The FTC alleged that the offending companies had not met these requirements. Some did not complete the certification procedure. Others simply let their certifications lapse. Yet all continued to hold themselves out as Privacy Should compliant. The FTC viewed this incorrect as a “deceptive” action that violates the FTC Act.
Consequently, the FTC proposes to penalize these violations with various sanctions: companies will be barred from misrepresenting their participation or compliance with the Privacy Shield program. They must agree to adhere to FTC reporting requirements. They must agree to delete improperly collected data. Full Privacy Shield protections will apply to remaining data. The FTC may also require monitoring or additional safeguards.
These sanctions, together with any monitoring requirements, mean that the FTC has now acted against eight companies for Privacy Shield violations. It promises to “continue to aggressively enforce the Privacy Shield and other cross-border privacy frameworks.” Whether this suffices to meet EU standards is undetermined. For now, companies needing to vet their Privacy Shield compliance program, or cross-border data mechanism, should consult with counsel.
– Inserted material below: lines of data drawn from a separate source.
Definition check_config (env : environment) (config : json) : checked :=
  match config with
  | JObj fields =>
      let get k := match dict_get fields k with Some v => v | None => JNull end in
      if negb (truthy (match dict_get fields "auto_backup_enabled" with
                       | Some v => v
                       | None => JBool false
                       end)) then CInactive
      else
        let backup_type := get "backup_type" in
        let specific_dir := get "specific_dir" in
        let frequency := get "frequency" in
        let backup_time := get "time" in
        let is_str (v : json) (s : string) :=
          match v with JStr x => String.eqb x s | _ => false end in
        if negb (is_str backup_type "full" || is_str backup_type "specific") then CInvalid
        else
          let refused : option checked :=
            if is_str backup_type "specific" then
              if negb (truthy specific_dir) then Some CInvalid
              else match specific_dir with
                   | JStr d => if isdir env d then None else Some CInvalid
                   | JNum fd => if isdir_fd env fd then None else Some CInvalid
                   | JBool b =>
                       if isdir_fd env (if b then 1 else 0)%Z then None else Some CInvalid
                   | _ => Some (CRaise "TypeError")
                   end
            else None in
          match refused with
          | Some r => r
          | None =>
              if negb (is_str frequency "daily" || is_str frequency "weekly"
                       || is_str frequency "monthly") then CInvalid
              else
                match backup_time with
                | JStr t =>
                    if strptime_HM t then
                      if at_accepts env t then
                        CValid {| job_trigger := if is_str frequency "weekly"
                                                 then EverySunday else EveryDay;
                                  job_at := t;
                                  job_first_of_month_only := is_str frequency "monthly";
                                  job_task := if is_str backup_type "full" then TaskFull
                                              else TaskSpecific specific_dir |}
                      else CRaise "ScheduleValueError"
                    else CInvalid
                | _ => CRaise "TypeError"
                end
          end
  | _ => CRaise "AttributeError"
  end.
Saad Gul and Mike Slipsky, editors of NC Privacy Law Blog, are partners with Poyner Spruill LLP. They advise clients on a wide range of privacy, data security, and cyber liability issues, including risk management plans, regulatory compliance, cloud computing implications, and breach obligations. Saad (@NC_Cyberlaw) may be reached at 919.783.1170 or email@example.com. Mike may be reached at 919.783.2851 or firstname.lastname@example.org.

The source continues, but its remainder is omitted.